● What to do
The entries below contain a stretch that opens with the line containing "A shallow embedding" and closes with the line containing "JavaScript holds exactly"; set down that stretch exactly, both ends included, and nothing else.

● Dataset records
(** * gcs-deployer: the configuration store and the deployment tool handlers

    A shallow embedding of [src/config.ts] (class [ConfigManager]) and of
    [src/gcs-deploy.ts] (class [GcsDeployServer]), followed by the
    properties of the specification that are stated about them.

    Conventions of the embedding.
    - A JavaScript value that can come out of [JSON.parse] is a [json];
      a [value] is a [json] or [undefined].  Numbers are the integers that
      JavaScript holds exactly and prints in full (below [2^53] in
      magnitude); their truthiness and their decimal printing are all
      that is observed.  A string is held as the bytes of its UTF-8
      encoding; [substring] is only applied to ASCII text.
    - An object literal built by the code (its properties may hold
      [undefined]) is a [gmap string value]; the object spread is the
      left-biased union of such maps.
    - The text of the configuration file is represented by what
      [JSON.parse] does on it: it throws, or it returns a [json].
      [JSON.stringify] followed by [JSON.parse] is the identity on an object
      whose [undefined] properties have been dropped.
    - Tool arguments follow the declared [inputSchema]: every property that
      is present is a string.  The schema's [required] list is not enforced
      by the transport, and the arguments object itself may be absent.
    - Effects are explicit: a computation maps a [world] (the configuration
      directory, the trace of outside interactions, the number of random
      draws) to its outcome and the next world.  It settles, with a
      result or a thrown error, or it stays pending: a promise that
      nothing resolves or rejects.  The
      collaborators (child processes, object store, file system of the
      sources, [path], [mime]) are the fields of an [Env], as is the
      base-36 text of each random number: [Math.random().toString(36)]
      is [0] or [0.] followed by base-36 digits, and the code only takes
      a substring of it. *)

From Stdlib Require Import Ascii.
From stdpp Require Import gmap strings list pretty.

● Reply to the task
    A shallow embedding of [src/config.ts] (class [ConfigManager]) and of
    [src/gcs-deploy.ts] (class [GcsDeployServer]), followed by the
    properties of the specification that are stated about them.

    Conventions of the embedding.
    - A JavaScript value that can come out of [JSON.parse] is a [json];
      a [value] is a [json] or [undefined].  Numbers are the integers that
      JavaScript holds exactly and prints in full (below [2^53] in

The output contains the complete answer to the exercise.